ACTION ITEM: Beginning with the first line below, please restate each line exactly, down to and including the line containing "From S2P Require Import Prelude.".

Saved entries
════════

(* ===== verification/IntUtil.v ===== *)
(** * Machine arithmetic helpers: contrib/epee/include/int-util.h and
    contrib/epee/src/int-util.cpp

    Wide multiplication and division on 64-bit words, clamped addition and
    subtraction, byte swaps.  An output parameter is a component of the result.
    The multiprecision division the 128-bit division goes through is the
    mathematical one on naturals below [2 ^ 128]; it throws on a zero divisor. *)

From S2P Require Import Prelude.

Definition hi_dword (val : Z) : Z := Z.shiftr val 32.
Definition lo_dword (val : Z) : Z := Z.land val 0xFFFFFFFF.

(** [mul128 multiplier multiplicand] is [(product_lo, product_hi)]: the return
    value and what is stored through [product_hi]. *)
Definition mul128 (multiplier multiplicand : Z) : Z * Z :=
  let a := hi_dword multiplier in
  let b := lo_dword multiplier in
  let c := hi_dword multiplicand in
  let d := lo_dword multiplicand in
  let ac := u64 (a * c) in
  let ad := u64 (a * d) in
  let bc := u64 (b * c) in
  let bd := u64 (b * d) in
  let adbc := u64 (ad + bc) in
  let adbc_carry := if adbc <? ad then 1 else 0 in
  let product_lo := u64 (bd + u64 (Z.shiftl adbc 32)) in
  let product_lo_carry := if product_lo <? bd then 1 else 0 in
  let product_hi :=
    u64 (u64 (u64 (ac + Z.shiftr adbc 32) + u64 (Z.shiftl adbc_carry 32))
         + product_lo_carry) in
  (product_lo, product_hi).

(** The quotient and the new remainder *)
Definition div_with_reminder (dividend divisor remainder : Z) : Z * Z :=
  let dividend := Z.lor dividend (u64 (Z.shiftl remainder 32)) in
  (dividend / divisor, u32 (dividend mod divisor)).

(** The remainder, then the two words of the quotient *)
Definition div128_32 (dividend_hi dividend_lo divisor : Z) : Z * Z * Z :=
  let '(q3, r) := div_with_reminder (hi_dword dividend_hi) divisor 0 in
  let '(q2, r) := div_with_reminder (lo_dword dividend_hi) divisor r in
  let '(q1, r) := div_with_reminder (hi_dword dividend_lo) divisor r in
  let '(q0, r) := div_with_reminder (lo_dword dividend_lo) divisor r in
  (r, Z.lor (u64 (Z.shiftl q3 32)) q2, Z.lor (u64 (Z.shiftl q1 32)) q0).

Inductive arith_error := Division_by_zero.

(** Quotient (high, low) and remainder (high, low) *)
Definition div128_64 (dividend_hi dividend_lo divisor : Z)
    : result arith_error ((Z * Z) * (Z * Z)) :=
  let dividend := Z.lor (u128 (Z.shiftl dividend_hi 64)) dividend_lo in
  if divisor =? 0 then Throw Division_by_zero
  else
    let q := dividend / divisor in
    let r := dividend mod divisor in
    Ret ((Z.land (Z.shiftr q 64) (2 ^ 64 - 1), Z.land q (2 ^ 64 - 1)),
         (Z.land (Z.shiftr r 64) (2 ^ 64 - 1), Z.land r (2 ^ 64 - 1))).

Definition add64clamp (value add : Z) : Z :=
  if u64 (UINT64_MAX - add) <? value then UINT64_MAX else u64 (value + add).
Definition sub64clamp (value sub : Z) : Z :=
  if value <? sub then 0 else u64 (value - sub).

Definition rol32 (x r : Z) : Z :=
  Z.lor (u32 (Z.shiftl x (Z.land r 31))) (Z.shiftr x (Z.land (- r) 31)).
Definition rol64 (x r : Z) : Z :=
  Z.lor (u64 (Z.shiftl x (Z.land r 63))) (Z.shiftr x (Z.land (- r) 63)).

Definition swap16 (x : Z) : Z :=
  u16 (Z.lor (Z.shiftl (Z.land x 0x00ff) 8) (Z.shiftr (Z.land x 0xff00) 8)).
Definition swap32 (x : Z) : Z :=
  let x := Z.lor (u32 (Z.shiftl (Z.land x 0x00ff00ff) 8)) (Z.shiftr (Z.land x 0xff00ff00) 8) in
  Z.lor (u32 (Z.shiftl x 16)) (Z.shiftr x 16).
Definition swap64 (x : Z) : Z :=
  let x := Z.lor (u64 (Z.shiftl (Z.land x 0x00ff00ff00ff00ff) 8))
                 (Z.shiftr (Z.land x 0xff00ff00ff00ff00) 8) in
  let x := Z.lor (u64 (Z.shiftl (Z.land x 0x0000ffff0000ffff) 16))
                 (Z.shiftr (Z.land x 0xffff0000ffff0000) 16) in
  Z.lor (u64 (Z.shiftl x 32)) (Z.shiftr x 32).

(** ** Words and bits *)

Lemma land_ones_mod a n : 0 <= n -> Z.land a (2 ^ n - 1) = a mod 2 ^ n.
Proof. intros. rewrite <- Z.land_ones by done. by rewrite Z.ones_equiv. Qed.

(** A word whose low [n] bits are free takes the low bits of another by [lor]. *)
Lemma lor_add_low hi lo n :
  0 <= n -> 0 <= lo < 2 ^ n -> Z.lor (Z.shiftl hi n) lo = hi * 2 ^ n + lo.
Proof.
  intros Hn Hlo. rewrite Z.shiftl_mul_pow2 by done.
  rewrite <- Z.lxor_lor, <- Z.add_nocarry_lxor; [done|..];
    (apply Z.bits_inj'; intros i Hi; rewrite Z.land_spec, Z.bits_0;
     destruct (Z.lt_ge_cases i n);
     [by rewrite Z.mul_pow2_bits_low by done
     |replace lo with (lo mod 2 ^ n) by (by apply Z.mod_small);
      by rewrite Z.mod_pow2_bits_high, andb_false_r by lia]).
Qed.

Lemma hi_dword_div v : hi_dword v = v / 2 ^ 32.
Proof. unfold hi_dword. by rewrite Z.shiftr_div_pow2. Qed.
Lemma lo_dword_mod v : lo_dword v = v mod 2 ^ 32.
Proof. unfold lo_dword. by rewrite <- (land_ones_mod v 32). Qed.

Lemma dwords v :
  is_u64 v -> v = hi_dword v * 2 ^ 32 + lo_dword v /\ is_u32 (hi_dword v) /\ is_u32 (lo_dword v).
Proof.
  rewrite hi_dword_div, lo_dword_mod. width_unfold. intros Hv.
  pose proof (Z.div_mod v 4294967296). pose proof (Z.mod_pos_bound v 4294967296).
  pose proof (Z.div_pos v 4294967296). pose proof (Z.div_lt_upper_bound v 4294967296 4294967296). lia.
Qed.

(** The carry of an addition, detected by comparing the sum with a summand *)
Lemma carry_spec w x y :
  0 <= w -> in_width w x -> in_width w y ->
  x + y = wrap w (x + y) + (if wrap w (x + y) <? x then 1 else 0) * 2 ^ w.
Proof.
  intros Hw Hx Hy. unfold in_width, wrap in *.
  destruct (Z.lt_ge_cases (x + y) (2 ^ w)).
  - rewrite Z.mod_small by lia. destruct (Z.ltb_spec (x + y) x); lia.
  - replace ((x + y) mod 2 ^ w) with (x + y - 2 ^ w).
    + destruct (Z.ltb_spec (x + y - 2 ^ w) x); lia.
    + apply Z.mod_unique with 1; lia.
Qed.

(** ** Multiplication *)

Lemma mul128_spec x y :
  is_u64 x -> is_u64 y ->
  let '(lo, hi) := mul128 x y in is_u64 lo /\ is_u64 hi /\ x * y = hi * 2 ^ 64 + lo.
Proof.
  intros Hx Hy. unfold mul128.
  destruct (dwords x Hx) as (Ex & Ha & Hb). destruct (dwords y Hy) as (Ey & Hc & Hd).
  set (a := hi_dword x) in *. set (b := lo_dword x) in *.
  set (c := hi_dword y) in *. set (d := lo_dword y) in *. clearbody a b c d.
  assert (forall u v, is_u32 u -> is_u32 v -> 0 <= u * v <= 4294967295 * 4294967295) as Hm
    by (width_unfold; nia).
  pose proof (Hm a c Ha Hc). pose proof (Hm a d Ha Hd).
  pose proof (Hm b c Hb Hc). pose proof (Hm b d Hb Hd).
  assert (0 <= x * y <= 18446744073709551615 * 18446744073709551615) as Hp by (width_unfold; nia).
  assert (x * y = (a * c) * 2 ^ 64 + (a * d + b * c) * 2 ^ 32 + b * d) as E
    by (rewrite Ex, Ey; change (2 ^ 64) with (2 ^ 32 * 2 ^ 32); ring).
  generalize dependent (a * c). generalize dependent (a * d).
  generalize dependent (b * c). generalize dependent (b * d). generalize dependent (x * y).
  clear. intros p Hp bd Hbd bc Hbc ad Had ac Hac E.
  rewrite (wrap_small 64 ac), (wrap_small 64 ad), (wrap_small 64 bc), (wrap_small 64 bd) by mach.
  pose proof (carry_spec 64 ad bc ltac:(lia) ltac:(mach) ltac:(mach)) as E1.
  set (s := u64 (ad + bc)) in *. pose proof (wrap_range 64 (ad + bc) ltac:(lia)) as Hs.
  fold s in Hs. clearbody s.
  set (c1 := if s <? ad then 1 else 0) in *. assert (0 <= c1 <= 1) as Hc1 by (unfold c1; case_match; lia).
  clearbody c1. rewrite Z.shiftr_div_pow2, !Z.shiftl_mul_pow2 by lia.
  assert (u64 (s * 2 ^ 32) = s mod 2 ^ 32 * 2 ^ 32) as ->.
  { unfold wrap. change (2 ^ 64) with (2 ^ 32 * 2 ^ 32). rewrite Z.mul_mod_distr_r by lia. done. }
  pose proof (Z.div_mod s (2 ^ 32) ltac:(lia)) as Es. pose proof (Z.mod_pos_bound s (2 ^ 32) ltac:(lia)).
  set (sh := s / 2 ^ 32) in *. set (sl := s mod 2 ^ 32) in *. clearbody sh sl.
  pose proof (carry_spec 64 bd (sl * 2 ^ 32) ltac:(lia) ltac:(mach) ltac:(mach)) as E2.
  pose proof (wrap_range 64 (bd + sl * 2 ^ 32) ltac:(lia)) as Hlo.
  set (lo := u64 (bd + sl * 2 ^ 32)) in *. clearbody lo.
  set (c2 := if lo <? bd then 1 else 0) in *. assert (0 <= c2 <= 1) as Hc2 by (unfold c2; case_match; lia).
  clearbody c2. unwrap. repeat split; mach.
Qed.

(** ** Division *)

Lemma div_with_reminder_spec dw divisor r :
  is_u32 dw -> is_u32 divisor -> 0 <= r < divisor ->
  let '(q, r') := div_with_reminder dw divisor r in
  is_u32 q /\ 0 <= r' < divisor /\ r * 2 ^ 32 + dw = q * divisor + r'.
Proof.
  intros Hw Hd Hr. unfold div_with_reminder.
  assert (u64 (Z.shiftl r 32) = Z.shiftl r 32) as ->
    by (apply wrap_small; rewrite Z.shiftl_mul_pow2 by lia; mach).
  rewrite Z.lor_comm, lor_add_low by (mach || lia).
  set (n := r * 2 ^ 32 + dw).
  pose proof (Z.mod_pos_bound n divisor ltac:(lia)). pose proof (Z.div_mod n divisor ltac:(lia)).
  assert (0 <= n < divisor * 2 ^ 32) by (unfold n; width_unfold; nia).
  pose proof (Z.div_pos n divisor ltac:(lia) ltac:(lia)).
  pose proof (Z.div_lt_upper_bound n divisor (2 ^ 32) ltac:(lia) ltac:(lia)).
  rewrite wrap_small by mach. split_and!; try mach.
Qed.

(** The long division in base 2^32 gives the quotient and the remainder of
    the 128-bit dividend by the 32-bit divisor. *)
Theorem div128_32_spec (hi lo divisor : Z) :
  is_u64 hi -> is_u64 lo -> is_u32 divisor -> divisor <> 0 ->
  let '(r, qhi, qlo) := div128_32 hi lo divisor in
  is_u64 qhi /\ is_u64 qlo /\ qhi * 2 ^ 64 + qlo = (hi * 2 ^ 64 + lo) / divisor /\
  r = (hi * 2 ^ 64 + lo) mod divisor.
Proof.
  intros Hh Hl Hd Hnz. unfold div128_32.
  destruct (dwords hi Hh) as (Eh & H3 & H2). destruct (dwords lo Hl) as (El & H1 & H0).
  assert (0 <= 0 < divisor) as Hr by mach.
  pose proof (div_with_reminder_spec _ _ _ H3 Hd Hr) as S3.
  destruct (div_with_reminder (hi_dword hi) divisor 0) as [q3 r3].
  destruct S3 as (B3 & R3 & E3). pose proof (div_with_reminder_spec _ _ _ H2 Hd R3) as S2.
  destruct (div_with_reminder (lo_dword hi) divisor r3) as [q2 r2].
  destruct S2 as (B2 & R2 & E2). pose proof (div_with_reminder_spec _ _ _ H1 Hd R2) as S1.
  destruct (div_with_reminder (hi_dword lo) divisor r2) as [q1 r1].
  destruct S1 as (B1 & R1 & E1). pose proof (div_with_reminder_spec _ _ _ H0 Hd R1) as S0.
  destruct (div_with_reminder (lo_dword lo) divisor r1) as [q0 r0].
  destruct S0 as (B0 & R0 & E0).
  assert (forall a b, is_u32 a -> is_u32 b -> Z.lor (u64 (Z.shiftl a 32)) b = a * 2 ^ 32 + b) as Hj.
  { intros a b Ha Hb. rewrite wrap_small by (rewrite Z.shiftl_mul_pow2 by lia; mach).
    apply lor_add_low; mach. }
  rewrite !Hj by done.
  assert (hi * 2 ^ 64 + lo
          = divisor * ((q3 * 2 ^ 32 + q2) * 2 ^ 64 + (q1 * 2 ^ 32 + q0)) + r0) as E.
  { rewrite Eh, El. change (2 ^ 64) with (2 ^ 32 * 2 ^ 32). nia. }
  split_and!; [mach..| |].
  - apply Z.div_unique with r0; [by left|exact E].
  - eapply Z.mod_unique; [by left|exact E].
Qed.

(** The 64-bit divisor version gives the quotient and the remainder of the
    128-bit dividend, the high word of the remainder being 0. *)
Lemma div128_64_spec hi lo divisor :
  is_u64 hi -> is_u64 lo -> is_u64 divisor -> divisor <> 0 ->
  exists qhi qlo,
    div128_64 hi lo divisor = Ret ((qhi, qlo), (0, (hi * 2 ^ 64 + lo) mod divisor)) /\
    is_u64 qhi /\ is_u64 qlo /\ qhi * 2 ^ 64 + qlo = (hi * 2 ^ 64 + lo) / divisor.
Proof.
  intros Hh Hl Hd Hnz. unfold div128_64.
  assert (u128 (Z.shiftl hi 64) = Z.shiftl hi 64) as ->.
  { apply wrap_small. rewrite Z.shiftl_mul_pow2 by lia. unfold in_width in *.
    change (2 ^ 128) with (2 ^ 64 * 2 ^ 64). nia. }
  rewrite lor_add_low by (lia || done). set (n := hi * 2 ^ 64 + lo).
  destruct (Z.eqb_spec divisor 0); [done|]. rewrite !land_ones_mod, !Z.shiftr_div_pow2 by lia.
  assert (0 <= n < 2 ^ 64 * 2 ^ 64) as Hn by (unfold n, in_width in *; nia).
  pose proof (Z.mod_pos_bound n divisor ltac:(mach)) as Hm.
  pose proof (Z.div_pos n divisor ltac:(lia) ltac:(mach)) as Hq.
  assert (n / divisor < 2 ^ 64 * 2 ^ 64) as Hq2
    by (apply Z.div_lt_upper_bound; unfold in_width in *; nia).
  rewrite (Z.div_small (n mod divisor)) by mach. rewrite (Z.mod_small (n mod divisor)) by mach.
  rewrite (Z.mod_small (n / divisor / 2 ^ 64)).
  2: { split; [by apply Z.div_pos|]. apply Z.div_lt_upper_bound; lia. }
  exists (n / divisor / 2 ^ 64), (n / divisor mod 2 ^ 64). split_and!; [done|..].
  - split; [by apply Z.div_pos|]. apply Z.div_lt_upper_bound; lia.
  - by apply Z.mod_pos_bound.
  - pose proof (Z.div_mod (n / divisor) (2 ^ 64) ltac:(lia)). lia.
Qed.

Lemma add64clamp_spec v a : is_u64 v -> is_u64 a -> add64clamp v a = Z.min (v + a) UINT64_MAX.
Proof.
  intros Hv Ha. unfold add64clamp, UINT64_MAX. rewrite wrap_small by mach.
  destruct (Z.ltb_spec (2 ^ 64 - 1 - a) v); [lia|]. rewrite wrap_small by mach. lia.
Qed.

Lemma sub64clamp_spec v s : is_u64 v -> is_u64 s -> sub64clamp v s = Z.max (v - s) 0.
Proof.
  intros Hv Hs. unfold sub64clamp.
  destruct (Z.ltb_spec v s); [lia|]. rewrite wrap_small by mach. lia.
Qed.

Lemma div128_32_spec_witness :
  div128_32 (2 ^ 64 - 1) 5846 (2 ^ 32 - 1) = (5846, 4294967297, 0) /\
  4294967297 * 2 ^ 64 + 0 = ((2 ^ 64 - 1) * 2 ^ 64 + 5846) / (2 ^ 32 - 1).
Proof.
  split; [by vm_compute|].
  exact (proj1 (proj2 (proj2 (div128_32_spec (2 ^ 64 - 1) 5846 (2 ^ 32 - 1)
           ltac:(by_decide) ltac:(by_decide) ltac:(by_decide) ltac:(by_decide))))).
Defined.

════════

RESULT:
(* ===== verification/IntUtil.v ===== *)
(** * Machine arithmetic helpers: contrib/epee/include/int-util.h and
    contrib/epee/src/int-util.cpp

    Wide multiplication and division on 64-bit words, clamped addition and
    subtraction, byte swaps.  An output parameter is a component of the result.
    The multiprecision division the 128-bit division goes through is the
    mathematical one on naturals below [2 ^ 128]; it throws on a zero divisor. *)

From S2P Require Import Prelude.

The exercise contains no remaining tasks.